Over all lines in the data below, count those holding "Hfrom" and give only the result.

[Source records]
• • • •

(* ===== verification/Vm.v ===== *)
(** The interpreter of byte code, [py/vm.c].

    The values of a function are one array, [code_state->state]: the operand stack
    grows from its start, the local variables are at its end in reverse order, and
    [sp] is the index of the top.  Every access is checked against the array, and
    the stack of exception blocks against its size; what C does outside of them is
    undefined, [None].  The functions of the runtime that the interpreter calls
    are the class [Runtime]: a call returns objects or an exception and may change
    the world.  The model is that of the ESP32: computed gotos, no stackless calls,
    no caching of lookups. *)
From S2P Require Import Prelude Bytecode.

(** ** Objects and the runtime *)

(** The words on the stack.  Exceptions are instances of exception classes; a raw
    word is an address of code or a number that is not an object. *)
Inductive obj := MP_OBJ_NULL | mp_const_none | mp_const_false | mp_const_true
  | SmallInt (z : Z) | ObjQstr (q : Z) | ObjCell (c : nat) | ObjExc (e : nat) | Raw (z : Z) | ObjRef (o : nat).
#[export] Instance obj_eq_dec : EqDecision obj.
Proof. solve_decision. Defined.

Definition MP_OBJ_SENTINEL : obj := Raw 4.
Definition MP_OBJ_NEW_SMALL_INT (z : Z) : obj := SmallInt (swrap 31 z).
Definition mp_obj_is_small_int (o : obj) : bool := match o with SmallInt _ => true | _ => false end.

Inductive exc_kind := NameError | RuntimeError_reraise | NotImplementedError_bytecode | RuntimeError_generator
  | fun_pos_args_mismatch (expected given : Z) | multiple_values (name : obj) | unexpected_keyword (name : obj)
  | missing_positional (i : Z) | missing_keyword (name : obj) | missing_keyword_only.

• • • •

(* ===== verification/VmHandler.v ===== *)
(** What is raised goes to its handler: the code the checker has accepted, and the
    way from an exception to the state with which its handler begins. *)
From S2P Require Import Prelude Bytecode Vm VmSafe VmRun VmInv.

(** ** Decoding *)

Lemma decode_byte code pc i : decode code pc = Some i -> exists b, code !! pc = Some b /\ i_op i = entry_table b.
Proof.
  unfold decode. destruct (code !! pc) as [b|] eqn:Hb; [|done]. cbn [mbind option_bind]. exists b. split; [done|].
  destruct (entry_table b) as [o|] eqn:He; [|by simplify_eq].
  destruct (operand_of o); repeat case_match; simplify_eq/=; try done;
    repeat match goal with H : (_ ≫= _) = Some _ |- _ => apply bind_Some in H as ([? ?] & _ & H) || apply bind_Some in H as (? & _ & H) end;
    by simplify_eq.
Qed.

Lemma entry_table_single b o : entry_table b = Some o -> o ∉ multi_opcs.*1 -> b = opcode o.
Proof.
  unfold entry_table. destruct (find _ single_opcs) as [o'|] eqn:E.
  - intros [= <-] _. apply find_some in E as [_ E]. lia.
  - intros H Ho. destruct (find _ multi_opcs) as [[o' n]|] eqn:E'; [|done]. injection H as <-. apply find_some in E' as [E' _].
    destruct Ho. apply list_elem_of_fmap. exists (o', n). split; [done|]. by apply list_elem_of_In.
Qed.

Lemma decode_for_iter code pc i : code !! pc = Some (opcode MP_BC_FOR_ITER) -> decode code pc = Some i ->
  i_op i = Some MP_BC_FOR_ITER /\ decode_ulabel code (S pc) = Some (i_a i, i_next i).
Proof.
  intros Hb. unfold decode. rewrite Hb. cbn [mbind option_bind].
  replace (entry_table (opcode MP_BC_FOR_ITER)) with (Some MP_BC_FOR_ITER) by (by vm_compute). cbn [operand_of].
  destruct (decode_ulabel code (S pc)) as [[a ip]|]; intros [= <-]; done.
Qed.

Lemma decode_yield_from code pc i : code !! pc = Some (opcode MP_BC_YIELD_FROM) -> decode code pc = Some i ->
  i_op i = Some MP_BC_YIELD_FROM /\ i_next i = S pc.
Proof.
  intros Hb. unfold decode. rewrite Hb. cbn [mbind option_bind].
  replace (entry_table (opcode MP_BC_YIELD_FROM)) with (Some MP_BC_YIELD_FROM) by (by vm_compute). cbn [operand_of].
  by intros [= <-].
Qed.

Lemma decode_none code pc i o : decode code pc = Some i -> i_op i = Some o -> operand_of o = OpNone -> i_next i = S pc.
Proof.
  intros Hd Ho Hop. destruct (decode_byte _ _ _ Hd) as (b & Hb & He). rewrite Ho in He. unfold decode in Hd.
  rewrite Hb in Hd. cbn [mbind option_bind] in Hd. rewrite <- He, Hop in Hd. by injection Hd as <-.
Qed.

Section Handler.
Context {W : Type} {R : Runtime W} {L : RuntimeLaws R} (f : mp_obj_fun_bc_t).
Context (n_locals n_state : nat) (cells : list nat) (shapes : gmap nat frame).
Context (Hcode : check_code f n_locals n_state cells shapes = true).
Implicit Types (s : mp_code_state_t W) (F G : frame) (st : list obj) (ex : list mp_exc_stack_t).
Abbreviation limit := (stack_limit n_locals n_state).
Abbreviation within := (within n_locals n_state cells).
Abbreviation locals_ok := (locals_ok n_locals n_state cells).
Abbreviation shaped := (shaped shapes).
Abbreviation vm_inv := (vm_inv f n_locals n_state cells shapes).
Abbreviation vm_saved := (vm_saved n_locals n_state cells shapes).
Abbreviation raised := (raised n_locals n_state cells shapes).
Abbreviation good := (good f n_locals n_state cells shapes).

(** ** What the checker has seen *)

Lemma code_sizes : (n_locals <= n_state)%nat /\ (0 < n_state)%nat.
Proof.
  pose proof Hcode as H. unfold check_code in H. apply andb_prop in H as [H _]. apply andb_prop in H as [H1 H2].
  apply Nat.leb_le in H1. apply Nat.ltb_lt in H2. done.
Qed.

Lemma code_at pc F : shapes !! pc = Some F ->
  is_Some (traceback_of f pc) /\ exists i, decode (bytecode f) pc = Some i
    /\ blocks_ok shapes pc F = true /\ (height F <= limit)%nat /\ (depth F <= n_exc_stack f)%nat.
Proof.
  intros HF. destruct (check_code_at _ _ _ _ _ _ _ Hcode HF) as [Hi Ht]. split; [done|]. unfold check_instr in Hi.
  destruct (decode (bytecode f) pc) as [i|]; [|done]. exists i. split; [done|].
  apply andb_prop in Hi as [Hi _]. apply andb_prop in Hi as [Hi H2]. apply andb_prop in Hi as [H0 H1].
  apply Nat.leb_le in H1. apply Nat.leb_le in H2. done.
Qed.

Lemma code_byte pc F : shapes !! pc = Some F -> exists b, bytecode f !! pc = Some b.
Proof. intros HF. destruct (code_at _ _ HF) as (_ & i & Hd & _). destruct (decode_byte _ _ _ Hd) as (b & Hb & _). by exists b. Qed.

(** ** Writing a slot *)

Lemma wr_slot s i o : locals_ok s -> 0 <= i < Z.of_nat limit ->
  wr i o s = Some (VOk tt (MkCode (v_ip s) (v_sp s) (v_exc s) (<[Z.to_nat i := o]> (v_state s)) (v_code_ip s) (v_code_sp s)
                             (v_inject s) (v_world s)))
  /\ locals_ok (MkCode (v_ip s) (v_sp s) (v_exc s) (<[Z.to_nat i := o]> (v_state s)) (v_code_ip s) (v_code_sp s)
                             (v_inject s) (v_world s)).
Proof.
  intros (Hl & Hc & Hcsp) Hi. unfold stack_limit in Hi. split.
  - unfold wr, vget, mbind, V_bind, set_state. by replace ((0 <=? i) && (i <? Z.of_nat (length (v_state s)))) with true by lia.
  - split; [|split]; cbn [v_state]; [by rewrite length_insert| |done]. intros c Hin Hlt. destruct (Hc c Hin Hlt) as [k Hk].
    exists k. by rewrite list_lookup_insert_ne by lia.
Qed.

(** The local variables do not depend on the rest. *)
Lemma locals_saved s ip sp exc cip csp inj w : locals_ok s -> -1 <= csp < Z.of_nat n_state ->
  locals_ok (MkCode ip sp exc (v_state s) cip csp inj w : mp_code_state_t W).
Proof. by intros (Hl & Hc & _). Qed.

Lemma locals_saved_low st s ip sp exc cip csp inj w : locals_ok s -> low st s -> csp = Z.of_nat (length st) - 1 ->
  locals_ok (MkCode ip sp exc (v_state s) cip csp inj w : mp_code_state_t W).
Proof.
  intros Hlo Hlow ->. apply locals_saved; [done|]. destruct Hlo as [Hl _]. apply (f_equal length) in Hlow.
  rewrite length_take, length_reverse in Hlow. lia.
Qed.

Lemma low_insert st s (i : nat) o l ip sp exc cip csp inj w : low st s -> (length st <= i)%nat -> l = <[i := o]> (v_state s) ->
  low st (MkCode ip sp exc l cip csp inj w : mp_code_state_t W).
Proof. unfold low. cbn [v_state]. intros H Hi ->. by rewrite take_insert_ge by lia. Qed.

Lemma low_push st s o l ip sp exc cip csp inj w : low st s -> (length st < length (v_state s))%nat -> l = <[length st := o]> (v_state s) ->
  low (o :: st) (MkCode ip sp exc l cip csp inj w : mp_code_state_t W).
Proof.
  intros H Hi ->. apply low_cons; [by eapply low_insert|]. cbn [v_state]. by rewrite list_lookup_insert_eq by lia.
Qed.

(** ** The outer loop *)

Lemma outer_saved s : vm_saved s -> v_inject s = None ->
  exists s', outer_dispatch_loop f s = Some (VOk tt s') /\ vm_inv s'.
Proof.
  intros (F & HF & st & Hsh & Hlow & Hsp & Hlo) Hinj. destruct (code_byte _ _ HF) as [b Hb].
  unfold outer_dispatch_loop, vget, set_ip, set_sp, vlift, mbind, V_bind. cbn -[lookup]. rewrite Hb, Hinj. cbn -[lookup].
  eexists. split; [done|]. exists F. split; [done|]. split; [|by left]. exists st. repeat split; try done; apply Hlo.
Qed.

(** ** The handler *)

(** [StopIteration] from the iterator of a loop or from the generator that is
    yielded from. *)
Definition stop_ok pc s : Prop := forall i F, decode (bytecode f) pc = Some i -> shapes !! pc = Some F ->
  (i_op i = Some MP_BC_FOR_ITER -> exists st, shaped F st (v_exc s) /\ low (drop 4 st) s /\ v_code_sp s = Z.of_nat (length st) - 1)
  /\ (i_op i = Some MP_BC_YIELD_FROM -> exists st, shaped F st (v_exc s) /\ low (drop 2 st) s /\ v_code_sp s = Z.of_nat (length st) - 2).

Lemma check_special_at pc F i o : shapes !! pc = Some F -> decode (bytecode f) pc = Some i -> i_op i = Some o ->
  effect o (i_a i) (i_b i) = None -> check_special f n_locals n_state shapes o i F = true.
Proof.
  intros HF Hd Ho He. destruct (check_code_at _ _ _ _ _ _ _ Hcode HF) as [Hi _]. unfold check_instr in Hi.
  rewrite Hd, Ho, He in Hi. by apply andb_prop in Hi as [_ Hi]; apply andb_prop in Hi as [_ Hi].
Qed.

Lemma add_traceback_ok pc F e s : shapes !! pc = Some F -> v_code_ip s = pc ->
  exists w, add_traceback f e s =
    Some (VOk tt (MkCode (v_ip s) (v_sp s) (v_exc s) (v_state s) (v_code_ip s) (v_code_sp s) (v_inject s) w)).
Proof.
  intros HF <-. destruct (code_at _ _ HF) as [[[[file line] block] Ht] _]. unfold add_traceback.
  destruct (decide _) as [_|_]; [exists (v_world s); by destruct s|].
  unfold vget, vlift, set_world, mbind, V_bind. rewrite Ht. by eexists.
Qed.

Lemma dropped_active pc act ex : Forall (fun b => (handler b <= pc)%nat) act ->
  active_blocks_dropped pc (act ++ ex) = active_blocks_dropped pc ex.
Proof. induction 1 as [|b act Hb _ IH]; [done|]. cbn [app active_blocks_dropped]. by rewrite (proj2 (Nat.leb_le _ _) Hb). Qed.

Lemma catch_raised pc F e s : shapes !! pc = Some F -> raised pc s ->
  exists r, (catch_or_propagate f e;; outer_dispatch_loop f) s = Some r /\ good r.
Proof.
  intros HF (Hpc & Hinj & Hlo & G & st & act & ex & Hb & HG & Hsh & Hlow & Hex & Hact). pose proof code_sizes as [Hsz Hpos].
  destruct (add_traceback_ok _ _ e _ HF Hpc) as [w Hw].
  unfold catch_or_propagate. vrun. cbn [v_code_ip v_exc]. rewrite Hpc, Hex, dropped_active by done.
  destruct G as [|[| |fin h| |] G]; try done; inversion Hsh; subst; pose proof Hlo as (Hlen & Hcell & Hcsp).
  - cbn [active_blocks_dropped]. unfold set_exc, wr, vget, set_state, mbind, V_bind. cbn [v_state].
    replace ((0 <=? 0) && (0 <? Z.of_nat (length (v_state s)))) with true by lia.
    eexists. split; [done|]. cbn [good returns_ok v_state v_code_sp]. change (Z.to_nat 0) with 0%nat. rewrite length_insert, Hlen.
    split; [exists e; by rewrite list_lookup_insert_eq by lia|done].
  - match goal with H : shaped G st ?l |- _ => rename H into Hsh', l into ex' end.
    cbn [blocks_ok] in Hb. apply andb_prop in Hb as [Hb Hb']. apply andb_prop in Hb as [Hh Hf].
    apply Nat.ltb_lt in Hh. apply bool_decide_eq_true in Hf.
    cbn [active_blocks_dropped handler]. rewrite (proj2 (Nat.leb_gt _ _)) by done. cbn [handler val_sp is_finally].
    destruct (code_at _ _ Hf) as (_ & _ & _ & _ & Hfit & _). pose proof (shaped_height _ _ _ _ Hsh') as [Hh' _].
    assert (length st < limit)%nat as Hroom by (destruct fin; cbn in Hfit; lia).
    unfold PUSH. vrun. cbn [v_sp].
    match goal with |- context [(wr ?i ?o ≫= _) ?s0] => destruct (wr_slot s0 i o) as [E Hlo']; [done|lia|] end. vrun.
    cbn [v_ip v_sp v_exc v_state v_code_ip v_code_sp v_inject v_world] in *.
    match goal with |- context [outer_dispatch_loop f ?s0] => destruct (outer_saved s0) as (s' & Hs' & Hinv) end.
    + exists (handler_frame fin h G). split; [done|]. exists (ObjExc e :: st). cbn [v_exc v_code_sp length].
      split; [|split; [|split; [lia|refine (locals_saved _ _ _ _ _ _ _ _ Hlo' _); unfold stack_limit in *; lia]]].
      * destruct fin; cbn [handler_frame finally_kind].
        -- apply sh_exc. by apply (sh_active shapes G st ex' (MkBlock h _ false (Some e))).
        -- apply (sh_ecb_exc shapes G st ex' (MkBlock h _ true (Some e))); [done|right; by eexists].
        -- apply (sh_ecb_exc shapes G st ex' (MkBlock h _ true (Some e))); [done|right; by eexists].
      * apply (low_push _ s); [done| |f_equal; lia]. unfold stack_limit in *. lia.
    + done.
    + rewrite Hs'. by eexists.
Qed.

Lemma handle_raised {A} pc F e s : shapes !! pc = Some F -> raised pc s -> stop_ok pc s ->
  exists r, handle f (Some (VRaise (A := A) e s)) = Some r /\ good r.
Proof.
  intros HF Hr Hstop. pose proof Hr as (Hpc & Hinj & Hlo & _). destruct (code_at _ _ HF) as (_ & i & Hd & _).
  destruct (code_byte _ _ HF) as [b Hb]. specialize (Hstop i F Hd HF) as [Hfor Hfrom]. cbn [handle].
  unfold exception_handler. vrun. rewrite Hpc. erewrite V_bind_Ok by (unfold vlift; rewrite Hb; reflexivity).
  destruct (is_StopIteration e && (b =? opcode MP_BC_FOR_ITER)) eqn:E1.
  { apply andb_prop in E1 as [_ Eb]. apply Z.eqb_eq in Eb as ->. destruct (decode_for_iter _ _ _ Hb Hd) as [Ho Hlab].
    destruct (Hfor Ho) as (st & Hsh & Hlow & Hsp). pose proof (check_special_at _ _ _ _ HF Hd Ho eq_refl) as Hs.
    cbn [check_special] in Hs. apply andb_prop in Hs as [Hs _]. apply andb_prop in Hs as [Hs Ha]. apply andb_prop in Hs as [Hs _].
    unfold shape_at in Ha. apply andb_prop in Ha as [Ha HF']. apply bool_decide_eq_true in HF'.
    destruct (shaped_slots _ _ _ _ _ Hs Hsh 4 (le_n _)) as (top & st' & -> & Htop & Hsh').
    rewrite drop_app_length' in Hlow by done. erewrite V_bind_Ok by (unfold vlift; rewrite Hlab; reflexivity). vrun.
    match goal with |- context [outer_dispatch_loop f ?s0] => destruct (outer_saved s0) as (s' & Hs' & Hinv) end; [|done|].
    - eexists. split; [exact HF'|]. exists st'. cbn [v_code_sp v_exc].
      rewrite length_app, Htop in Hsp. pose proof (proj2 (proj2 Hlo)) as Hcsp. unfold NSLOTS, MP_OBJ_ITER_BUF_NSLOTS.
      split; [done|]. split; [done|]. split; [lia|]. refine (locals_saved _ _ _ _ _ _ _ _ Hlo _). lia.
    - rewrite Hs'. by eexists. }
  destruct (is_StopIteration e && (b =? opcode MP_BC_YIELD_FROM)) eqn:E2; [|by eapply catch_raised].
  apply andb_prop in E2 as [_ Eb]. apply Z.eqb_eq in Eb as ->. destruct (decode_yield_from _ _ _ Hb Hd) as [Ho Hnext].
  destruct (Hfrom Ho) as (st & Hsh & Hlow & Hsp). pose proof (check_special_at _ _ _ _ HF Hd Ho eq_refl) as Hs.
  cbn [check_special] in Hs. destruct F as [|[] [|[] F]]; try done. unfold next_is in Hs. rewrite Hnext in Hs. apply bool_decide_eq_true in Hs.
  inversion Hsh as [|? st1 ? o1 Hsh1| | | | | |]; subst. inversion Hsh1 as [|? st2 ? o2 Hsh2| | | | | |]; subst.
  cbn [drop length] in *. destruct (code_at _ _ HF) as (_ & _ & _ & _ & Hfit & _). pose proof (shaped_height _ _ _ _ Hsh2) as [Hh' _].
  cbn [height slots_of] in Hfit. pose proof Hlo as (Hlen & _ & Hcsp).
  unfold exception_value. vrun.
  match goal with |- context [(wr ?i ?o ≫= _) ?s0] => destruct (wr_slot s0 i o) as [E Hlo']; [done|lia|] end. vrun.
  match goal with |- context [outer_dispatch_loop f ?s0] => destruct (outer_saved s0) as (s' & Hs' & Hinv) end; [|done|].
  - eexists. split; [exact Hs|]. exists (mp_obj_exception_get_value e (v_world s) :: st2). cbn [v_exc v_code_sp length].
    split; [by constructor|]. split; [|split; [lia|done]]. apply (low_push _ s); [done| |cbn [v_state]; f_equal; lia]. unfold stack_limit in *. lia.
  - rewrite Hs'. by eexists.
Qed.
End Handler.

• • • •

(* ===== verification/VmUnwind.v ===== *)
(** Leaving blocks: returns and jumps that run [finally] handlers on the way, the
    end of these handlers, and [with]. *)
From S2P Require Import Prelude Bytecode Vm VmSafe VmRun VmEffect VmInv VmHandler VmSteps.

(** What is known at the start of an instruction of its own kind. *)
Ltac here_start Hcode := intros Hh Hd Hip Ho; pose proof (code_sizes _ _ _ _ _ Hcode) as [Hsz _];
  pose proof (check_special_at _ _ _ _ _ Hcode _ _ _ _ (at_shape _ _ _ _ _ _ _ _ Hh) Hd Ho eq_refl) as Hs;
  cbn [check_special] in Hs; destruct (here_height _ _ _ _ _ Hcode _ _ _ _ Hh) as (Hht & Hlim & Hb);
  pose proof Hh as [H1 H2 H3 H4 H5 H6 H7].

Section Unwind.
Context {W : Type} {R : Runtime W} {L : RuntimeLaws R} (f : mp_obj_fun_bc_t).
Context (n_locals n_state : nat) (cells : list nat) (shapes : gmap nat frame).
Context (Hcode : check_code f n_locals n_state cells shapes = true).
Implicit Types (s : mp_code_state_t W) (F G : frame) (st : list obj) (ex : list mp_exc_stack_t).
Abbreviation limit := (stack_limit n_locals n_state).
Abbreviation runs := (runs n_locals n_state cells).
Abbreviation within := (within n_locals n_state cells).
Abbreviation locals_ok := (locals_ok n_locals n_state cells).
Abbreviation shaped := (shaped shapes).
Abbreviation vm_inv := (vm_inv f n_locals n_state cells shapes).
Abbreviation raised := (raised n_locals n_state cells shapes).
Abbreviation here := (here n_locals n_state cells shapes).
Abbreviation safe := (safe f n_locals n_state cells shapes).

• • • •

_SOLUTION TO THE PROBLEM_.
2